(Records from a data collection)
- - - - -

(** In a DynamoDB table, whatever calls any number of clients make on the
    organization, its users and its workspaces and however these are interleaved,
    repeated, lost or answered from stale copies, at most one of them becomes the first
    administrator, none if there was one before. *)
Theorem one_first_administrator ops db ps' db' (Hk : well_keyed db)
    (Hrun : rtc step (map setup_client ops, db) (ps', db')) :
  (length (List.filter won ps') <= 1)%nat
  /\ ((0 < length (List.filter won ps'))%nat -> ~ claimed lock (cur db !! lock) /\ claimed lock (cur db' !! lock))
  /\ (claimed lock (cur db !! lock) -> claimed lock (cur db' !! lock)).
Proof.
  apply (claimed_once lock (map setup_client ops)); [done| |done].
  apply Forall_map, Forall_forall. split; [apply setup_fine|apply setup_honest].
Qed.
End Bootstrap.

(** *** Two people sign up at once, while the organization is being read *)

Definition visitor (sub : string) : User :=
  mkUser "" ProviderGoogle sub (sub +:+ "@example.com") sub RoleMember UserStatusPending "" 0 0.
Definition sign_ups : list SetupCall :=
  [OBootstrapFirstUser (visitor "ann") "acme"; OBootstrapFirstUser (visitor "bob") "acme"; OGet].
Definition signing_up : list (prog (option User)) * DB := (map (setup_client 1) sign_ups, empty_db).

Lemma one_first_administrator_witness :
  (length (List.filter won (play (I := unary_ids) [0; 1; 0; 1; 1; 0; 2]%nat signing_up).1) <= 1)%nat
  /\ length (List.filter won (play (I := unary_ids) [0; 1; 0; 1; 1; 0; 2]%nat signing_up).1) = 1%nat.
Proof.
  split; [|by vm_compute].
  apply (one_first_administrator (I := unary_ids) 1 sign_ups empty_db
           (play (I := unary_ids) [0; 1; 0; 1; 1; 0; 2]%nat signing_up).1
           (play (I := unary_ids) [0; 1; 0; 1; 1; 0; 2]%nat signing_up).2).
  - apply well_keyed_all. by vm_compute.
  - rewrite <- surjective_pairing. apply play_steps.
Defined.

(** ** Login rules *)

Section Rules.
Context {I : IdGen}.

Lemma run_stamp rs now db : exists rs' db', run (stamp_rules rs now) db = (Ok rs', db')
  /\ cur db' = cur db /\ map lr_Ord rs' = map lr_Ord rs.
Proof.
  revert db. induction rs as [|r rs IH]; intros db; [by exists [], db|]. simpl. rewrite run_dbind, run_fresh_id.
  assert (forall id db0, cur db0 = cur db -> exists rs' db',
    run (do! rest <- stamp_rules rs now;
         dret (mkLoginRule id (lr_Ord r) (lr_RuleType r) (lr_Value r) (lr_Action r) (fromUnix now) (fromUnix now) :: rest))%d db0
    = (Ok rs', db') /\ cur db' = cur db /\ map lr_Ord rs' = lr_Ord r :: map lr_Ord rs) as Hs.
  { intros id db0 Hd. destruct (IH db0) as (rs' & db' & E & Hc & Ho). rewrite run_dbind, E. eexists _, db'.
    split; [done|]. split; [congruence|]. simpl. by f_equal. }
  destruct (lr_ID r == ""); by apply Hs.
Qed.

Lemma not_distinct x y xs ys k : write_key x = Some k -> write_key y = Some k -> x ∈ xs -> y ∈ ys ->
  distinct_keys (xs ++ ys) = false.
Proof.
  intros Hx Hy Hxs Hys. apply not_true_is_false. intros H. apply distinct_spec in H as [H _].
  rewrite map_app in H. apply NoDup_app in H as (_ & H & _).
  apply (H (Some k)); apply list_elem_of_fmap; [by exists x|by exists y].
Qed.

(** A batch with two writes on one key is refused. *)
Lemma run_refused xs db : distinct_keys xs = false -> (0 < length xs <= 25)%nat ->
  run (batchWrite xs) db = (Err ErrBackend, db).
Proof.
  intros Hd Hl. unfold batchWrite.
  assert (chunks (length xs) 25 xs = [xs]) as ->.
  { destruct xs as [|x xs]; [simpl in Hl; lia|]. cbn [length chunks]. rewrite take_ge, drop_ge by lia. by destruct (length xs). }
  cbn [batch_chunks]. rewrite run_dbind. destruct xs as [|x xs]; [simpl in Hl; lia|]. cbn [batch_chunk length run exec].
  unfold batch_write. by rewrite Hd.
Qed.

Lemma S_of_enum {A} (parse : string -> option A) i a x : enum_attr parse i a = Ok x -> exists s, S_attr i a = Ok s.
Proof. unfold enum_attr. destruct (S_attr i a); [eauto|done]. Qed.

Lemma rule_key_ok i k lr : key_of i = Some k -> loginRuleFromItem i = Ok lr -> rule_key i = Ok k.
Proof.
  intros Hk H. unfold loginRuleFromItem in H.
  apply rbind_ok in H as (id & E1 & H). apply rbind_ok in H as (o & E2 & H). apply rbind_ok in H as (t & E3 & H).
  apply rbind_ok in H as (v & E4 & H). apply rbind_ok in H as (a & E5 & H). apply rbind_ok in H as (c & E6 & H).
  apply rbind_ok in H as (u & E7 & _). apply S_of_enum in E3 as [t' E3]. apply S_of_enum in E5 as [a' E5].
  unfold key_of in Hk. unfold rule_key, S_attr at 1 2. destruct (i !! "PK") as [[]|]; try done.
  destruct (i !! "SK") as [[]|]; try done. injection Hk as <-. simpl. by rewrite E1, E2, E3, E4, E5, E6, E7.
Qed.

Lemma rule_keys_ok l old : (forall i, i ∈ l -> is_Some (key_of i)) -> Forall2 (fun i lr => loginRuleFromItem i = Ok lr) l old ->
  exists ks, forall db, run (decode_all rule_key l) db = (Ok ks, db)
    /\ length ks = length l /\ forall i k, i ∈ l -> key_of i = Some k -> k ∈ ks.
Proof.
  intros Hk. induction 1 as [|i lr l old Hi Hl IH].
  - exists []. intros db. split_and!; try done. by intros i k ?%not_elem_of_nil.
  - destruct IH as [ks IH]; [intros j Hj; apply Hk; by right|]. destruct (Hk i) as [k Ek]; [by left|].
    pose proof (rule_key_ok i k lr Ek Hi) as Er. exists (k :: ks). intros db. destruct (IH db) as (E & Hn & Hin).
    simpl. rewrite run_dbind. unfold decode. simpl. rewrite Er, run_dbind, E. split_and!; [done|simpl; lia|].
    intros j kj [->|Hj]%elem_of_cons Hkj; [|right; by eapply Hin]. assert (kj = k) as -> by congruence. by left.
Qed.

Lemma query_complete t sk i : t !! (pkOrg, sk) = Some i -> has_prefix sk "RULE#" = true -> i ∈ query_items rules_query t.
Proof.
  intros Hi Hs. unfold query_items. simpl. apply list_elem_of_fmap. exists ((pkOrg, sk), i). split; [done|].
  apply list_elem_of_In, filter_In. split.
  - apply list_elem_of_In. unfold in_order. by rewrite merge_sort_Permutation, elem_of_map_to_list.
  - unfold selects. cbn [rules_query q_pk q_prefix q_before fst snd]. by rewrite Hs.
Qed.

(** With DynamoDB as its store, an organization that has a login rule at a position
    cannot have its rules replaced by a list with a rule at that position: the batch that
    would delete and put the same item is refused, and the rules stay as they are. *)
Theorem rules_not_replaced (old rules : list LoginRule) db ord i
    (Hk : well_keyed db)
    (Hold : run Organizations_ListLoginRules db = (Ok old, db))
    (Hi : cur db !! (pkOrg, skLoginRule ord) = Some i)
    (Hr : ord ∈ map lr_Ord rules)
    (Hn : (length old + length rules <= 25)%nat) :
  (run (Organizations_ReplaceLoginRules rules) db).1 = Err ErrBackend
  /\ cur (run (Organizations_ReplaceLoginRules rules) db).2 = cur db.
Proof.
  assert (keyed (cur db)) as Hc by (by inversion Hk).
  set (l := query_items rules_query (cur db)) in *.
  assert (forall j, j ∈ l -> is_Some (key_of j)) as Hkeys.
  { intros j (sk & Hj & _)%elem_of_query. exists (q_pk rules_query, sk). by apply Hc. }
  assert (Forall2 (fun j lr => loginRuleFromItem j = Ok lr) l old) as Hdec.
  { unfold Organizations_ListLoginRules in Hold. rewrite run_dbind in Hold. cbn [run exec query] in Hold.
    unfold reading, paged, seen, calm in Hold. cbn [w_fault w_page w_view default] in Hold. cbn [run dret] in Hold. fold l in Hold.
    destruct (decode_all_ret loginRuleFromItem l) as (r & Er & Hr'). rewrite Er in Hold. simpl in Hold. injection Hold as ->.
    by apply Hr'. }
  destruct (rule_keys_ok l old Hkeys Hdec) as [ks Hks].
  assert (run (Organizations_ReplaceLoginRules rules) db
          = let '(r, db1) := run (stamp_rules rules (toUnix (clock db))) db in
            match r with
            | Ok rs => (Err ErrBackend, db1)
            | Err e => (Err e, db1)
            end) as ->; [|by destruct (run_stamp rules (toUnix (clock db)) db) as (rs & db1 & -> & Hcur & _)].
  unfold Organizations_ReplaceLoginRules. rewrite run_dbind. cbn [run exec query].
  unfold reading, paged, seen, calm. cbn [w_fault w_page w_view default]. cbn [run dret]. fold l. rewrite run_dbind.
  destruct (Hks db) as (-> & Hlen & Hin). rewrite run_dbind, run_nowUnix, run_dbind.
  destruct (run_stamp rules (toUnix (clock db)) db) as (rs & db1 & -> & _ & Hord). rewrite run_dbind.
  assert ((pkOrg, skLoginRule ord) ∈ ks) as Hdel.
  { apply (Hin i); [apply (query_complete _ (skLoginRule ord)); [done|apply has_prefix_spec; by eexists]|by apply Hc]. }
  rewrite <- Hord in Hr. apply list_elem_of_fmap in Hr as (lr & Elr & Hlr).
  rewrite run_refused; [done| |].
  - eapply (not_distinct (Delete (pkOrg, skLoginRule ord)) (Put (loginRule_item lr (toUnix (clock db))))
              _ _ (pkOrg, skLoginRule ord)); [done|simpl; by rewrite Elr| |]; apply list_elem_of_fmap; eauto.
  - rewrite length_app, !length_map, Hlen, (Forall2_length _ _ _ Hdec).
    apply (f_equal length) in Hord. rewrite !length_map in Hord. rewrite Hord.
    destruct ks; [by apply not_elem_of_nil in Hdel|]. rewrite <- (Forall2_length _ _ _ Hdec), <- Hlen in *. simpl in *. lia.
Qed.
End Rules.

(** *** One rule for another *)

Definition old_rules : list LoginRule :=
  [mkLoginRule "R0" 0 LoginRuleTypeEmailDomain "example.com" LoginRuleActionAllow 0 0].
Definition new_rules : list LoginRule :=
  [mkLoginRule "" 0 LoginRuleTypeDefault "" LoginRuleActionDeny 0 0].
Definition ruled_db : DB := (run (I := unary_ids) (Organizations_ReplaceLoginRules old_rules) empty_db).2.
Definition old_rule : Item := loginRule_item (mkLoginRule "R0" 0 LoginRuleTypeEmailDomain "example.com" LoginRuleActionAllow 0 0) 0.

- - - - -

From the records above, extract exactly and only the lines that begin at the line with "intros Hk. induction" and stop after the line with "(Hn : (length".

  intros Hk. induction 1 as [|i lr l old Hi Hl IH].
  - exists []. intros db. split_and!; try done. by intros i k ?%not_elem_of_nil.
  - destruct IH as [ks IH]; [intros j Hj; apply Hk; by right|]. destruct (Hk i) as [k Ek]; [by left|].
    pose proof (rule_key_ok i k lr Ek Hi) as Er. exists (k :: ks). intros db. destruct (IH db) as (E & Hn & Hin).
    simpl. rewrite run_dbind. unfold decode. simpl. rewrite Er, run_dbind, E. split_and!; [done|simpl; lia|].
    intros j kj [->|Hj]%elem_of_cons Hkj; [|right; by eapply Hin]. assert (kj = k) as -> by congruence. by left.
Qed.

Lemma query_complete t sk i : t !! (pkOrg, sk) = Some i -> has_prefix sk "RULE#" = true -> i ∈ query_items rules_query t.
Proof.
  intros Hi Hs. unfold query_items. simpl. apply list_elem_of_fmap. exists ((pkOrg, sk), i). split; [done|].
  apply list_elem_of_In, filter_In. split.
  - apply list_elem_of_In. unfold in_order. by rewrite merge_sort_Permutation, elem_of_map_to_list.
  - unfold selects. cbn [rules_query q_pk q_prefix q_before fst snd]. by rewrite Hs.
Qed.

(** With DynamoDB as its store, an organization that has a login rule at a position
    cannot have its rules replaced by a list with a rule at that position: the batch that
    would delete and put the same item is refused, and the rules stay as they are. *)
Theorem rules_not_replaced (old rules : list LoginRule) db ord i
    (Hk : well_keyed db)
    (Hold : run Organizations_ListLoginRules db = (Ok old, db))
    (Hi : cur db !! (pkOrg, skLoginRule ord) = Some i)
    (Hr : ord ∈ map lr_Ord rules)
    (Hn : (length old + length rules <= 25)%nat) :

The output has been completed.